(** C15: while all three queues of priocscan have requests, 84 at least each, 84
    gets from counts of 0 serve 64 time critical requests, then 16 time limited
    and then 4 other requests, and end with counts of 0: no queue is starved. *)
Theorem priocscan_cycle {T : Type} `{L : RbTreeLaws T} sortby (q : list (priocscan_queue T)) :
  scans_ok sortby q → q_burst <$> q = [0; 0; 0] →
  Forall (λ p, (84 ≤ length (cscan_contents (q_queue p)))%nat) q →
  ∃ q' out, queue_run sortby (Priocscan q) (replicate 84 OpGet) = Ok (Priocscan q', out) ∧
    q_burst <$> q' = [0; 0; 0] ∧
    b_prio <$> out = replicate 64 BPRIO_TIMECRITICAL ++ replicate 16 BPRIO_TIMELIMITED ++
      replicate 4 BPRIO_TIMENONCRITICAL.
Proof.
  intros Hok Hb Hlen. destruct (run_turns sortby 84 q Hok Hlen) as (q'&out&E&Hb'&Hout).
  rewrite Hb in Hb', Hout. by exists q', out.
Qed.

(** C14: each of the four strategies delivers, whatever the order it sorts by,
    and priocscan over any red-black tree with the documented laws: from the
    empty queue no history of puts, gets, peeks and cancellations faults, as
    long as a request that is put has a priority of 0, 1 or 2 and an address
    that is not that of a request still on the queue; every request put is
    handed out exactly once, by a get or a cancellation of the history or by the
    [bufq_drain] that follows it, which stops; and a peek shows what the next
    get takes. *)
Theorem queues_deliver {T : Type} `{L : RbTreeLaws T} sortby :
  delivers bufq_fcfs sortby ∧ delivers bufq_disksort sortby ∧
  delivers bufq_prio sortby ∧ delivers (bufq_priocscan T) sortby.
Proof. split_and!; apply laws_deliver. Qed.

(** Three queues of [n] requests, the blocks ascending from 100. *)
Definition sample_bufs (n : nat) (prio base : Z) : list buf :=
  (λ a, Buf (base + a) (100 + a) 0 512 0 prio) <$> seqZ 0 (Z.of_nat n).
Definition sample_scan (n : nat) (prio : Z) (burst : Z) : priocscan_queue (list buf) :=
  PrioQueue (Cscan (sample_bufs n prio (1000 * (1 + prio))) (CscanKey 101 0) BUFQ_SORT_RAWBLOCK) burst.
Definition sample_scans (n : nat) (b0 b1 b2 : Z) : list (priocscan_queue (list buf)) :=
  [sample_scan n 2 b0; sample_scan n 1 b1; sample_scan n 0 b2].

(** A check of [scans_ok] that computes, for queues on ordered lists. *)
Definition scans_check sortby (q : list (priocscan_queue (list buf))) : bool :=
  bool_decide (length q = PRIOCSCAN_NQUEUE) &&
  forallb (λ p, bool_decide (cq_sortby (q_queue p) = sortby ∧
    node_sorted (cscan_tree_compare_nodes sortby) (cq_buffers (q_queue p)) ∧
    distinct (cq_buffers (q_queue p)) ∧ 0 ≤ q_burst p)) q &&
  forallb (λ x, forallb (λ bp,
    match get priocscan_priomap (b_prio bp) with Ok i => i =? Z.of_nat x.1 | Fault _ => false end)
    (cq_buffers (q_queue x.2))) (imap pair q) &&
  bool_decide (distinct (scans_contents q)).
Lemma scans_check_ok sortby q : scans_check sortby q = true → scans_ok sortby q.
Proof.
  unfold scans_check. intros [[[H1%bool_decide_eq_true H2]%andb_true_iff H3]%andb_true_iff
    H4%bool_decide_eq_true]%andb_true_iff. rewrite !forallb_forall in *. split; [done| | |done].
  - apply Forall_forall. intros p Hp. apply list_elem_of_In in Hp.
    specialize (H2 p Hp). apply bool_decide_eq_true in H2 as (?&?&?&?). by split; [split|].
  - intros i p bp Hp Hbp. specialize (H3 (i, p)). rewrite forallb_forall in H3.
    apply list_elem_of_In in Hbp. assert (Hin : In (i, p) (imap pair q)).
    { apply list_elem_of_In, (list_elem_of_lookup_2 _ i). by rewrite list_lookup_imap, Hp. }
    specialize (H3 Hin bp Hbp). simpl in H3. destruct (get _ _) as [z|]; [|done]. by apply Z.eqb_eq in H3 as ->.
Qed.

Lemma priocscan_get_serves_witness :
  ∃ q' o, bufq_priocscan_get BUFQ_SORT_RAWBLOCK (Priocscan (sample_scans 3 0 0 2)) true =
      Ok (Priocscan q', o) ∧ scans_ok BUFQ_SORT_RAWBLOCK q' ∧
    q_burst <$> q' = bursts_after (sample_scans 3 0 0 2) ∧
    match served (sample_scans 3 0 0 2), o with
    | Some i, Some bp => scans_contents (sample_scans 3 0 0 2) ≡ₚ bp :: scans_contents q' ∧
        ∃ p p', sample_scans 3 0 0 2 !! i = Some p ∧ q' !! i = Some p' ∧
          next_of_scan BUFQ_SORT_RAWBLOCK (q_queue p) bp ∧
          cscan_contents (q_queue p) ≡ₚ bp :: cscan_contents (q_queue p') ∧
          cq_lastkey (q_queue p') = head_position bp ∧
          ∀ j, j ≠ i → q_queue <$> q' !! j = q_queue <$> sample_scans 3 0 0 2 !! j
    | None, None => scans_contents (sample_scans 3 0 0 2) = [] ∧ q' = sample_scans 3 0 0 2
    | _, _ => False
    end.
Proof.
  apply (priocscan_get_serves (L := list_tree_laws)). apply scans_check_ok. vm_compute. reflexivity.
Defined.

Lemma priocscan_cycle_witness :
  ∃ q' out, queue_run BUFQ_SORT_RAWBLOCK (Priocscan (sample_scans 84 0 0 0)) (replicate 84 OpGet) =
      Ok (Priocscan q', out) ∧
    q_burst <$> q' = [0; 0; 0] ∧
    b_prio <$> out = replicate 64 BPRIO_TIMECRITICAL ++ replicate 16 BPRIO_TIMELIMITED ++
      replicate 4 BPRIO_TIMENONCRITICAL.
Proof.
  apply (priocscan_cycle (L := list_tree_laws)).
  - apply scans_check_ok. vm_compute. reflexivity.
  - reflexivity.
  - by_decide.
Defined.

(** Reads, writes and a cancellation, with an address used again after its
    request was handed out. *)
Definition sample_history : list queue_op :=
  [OpPut (sample_write 1 50); OpPut (sample_read 2); OpPut (sample_write 3 20); OpPeek; OpGet;
   OpCancel (sample_write 1 50); OpPut (sample_write 1 70); OpGet; OpPut (sample_write 5 60)].

Lemma queues_deliver_witness : ∃ s out,
  queue_run BUFQ_SORT_RAWBLOCK (bs_init BUFQ_SORT_RAWBLOCK) sample_history = Ok (s, out) ∧
  (∃ s' rest, bufq_drain (S := bufq_priocscan (list buf)) BUFQ_SORT_RAWBLOCK 6 s =
      Ok (s', done_with_error <$> rest) ∧ (sample_history ≫= op_puts) ≡ₚ out ++ rest) ∧
  ∃ s1 s2 o, bufq_peek BUFQ_SORT_RAWBLOCK s = Ok (s1, o) ∧ bufq_get BUFQ_SORT_RAWBLOCK s1 = Ok (s2, o).
Proof.
  apply (queues_deliver (L := list_tree_laws) BUFQ_SORT_RAWBLOCK). by_decide.
Defined.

◇ ◇ ◇ ◇

» **Task to carry out**
In the listing above, transcribe exactly everything from the line containing "delivers bufq_fcfs sortby" down to the line containing "bool_decide (distinct (scans_contents q)).", including both and nothing more.

» **Task response**
  delivers bufq_fcfs sortby ∧ delivers bufq_disksort sortby ∧
  delivers bufq_prio sortby ∧ delivers (bufq_priocscan T) sortby.
Proof. split_and!; apply laws_deliver. Qed.

(** Three queues of [n] requests, the blocks ascending from 100. *)
Definition sample_bufs (n : nat) (prio base : Z) : list buf :=
  (λ a, Buf (base + a) (100 + a) 0 512 0 prio) <$> seqZ 0 (Z.of_nat n).
Definition sample_scan (n : nat) (prio : Z) (burst : Z) : priocscan_queue (list buf) :=
  PrioQueue (Cscan (sample_bufs n prio (1000 * (1 + prio))) (CscanKey 101 0) BUFQ_SORT_RAWBLOCK) burst.
Definition sample_scans (n : nat) (b0 b1 b2 : Z) : list (priocscan_queue (list buf)) :=
  [sample_scan n 2 b0; sample_scan n 1 b1; sample_scan n 0 b2].

(** A check of [scans_ok] that computes, for queues on ordered lists. *)
Definition scans_check sortby (q : list (priocscan_queue (list buf))) : bool :=
  bool_decide (length q = PRIOCSCAN_NQUEUE) &&
  forallb (λ p, bool_decide (cq_sortby (q_queue p) = sortby ∧
    node_sorted (cscan_tree_compare_nodes sortby) (cq_buffers (q_queue p)) ∧
    distinct (cq_buffers (q_queue p)) ∧ 0 ≤ q_burst p)) q &&
  forallb (λ x, forallb (λ bp,
    match get priocscan_priomap (b_prio bp) with Ok i => i =? Z.of_nat x.1 | Fault _ => false end)
    (cq_buffers (q_queue x.2))) (imap pair q) &&
  bool_decide (distinct (scans_contents q)).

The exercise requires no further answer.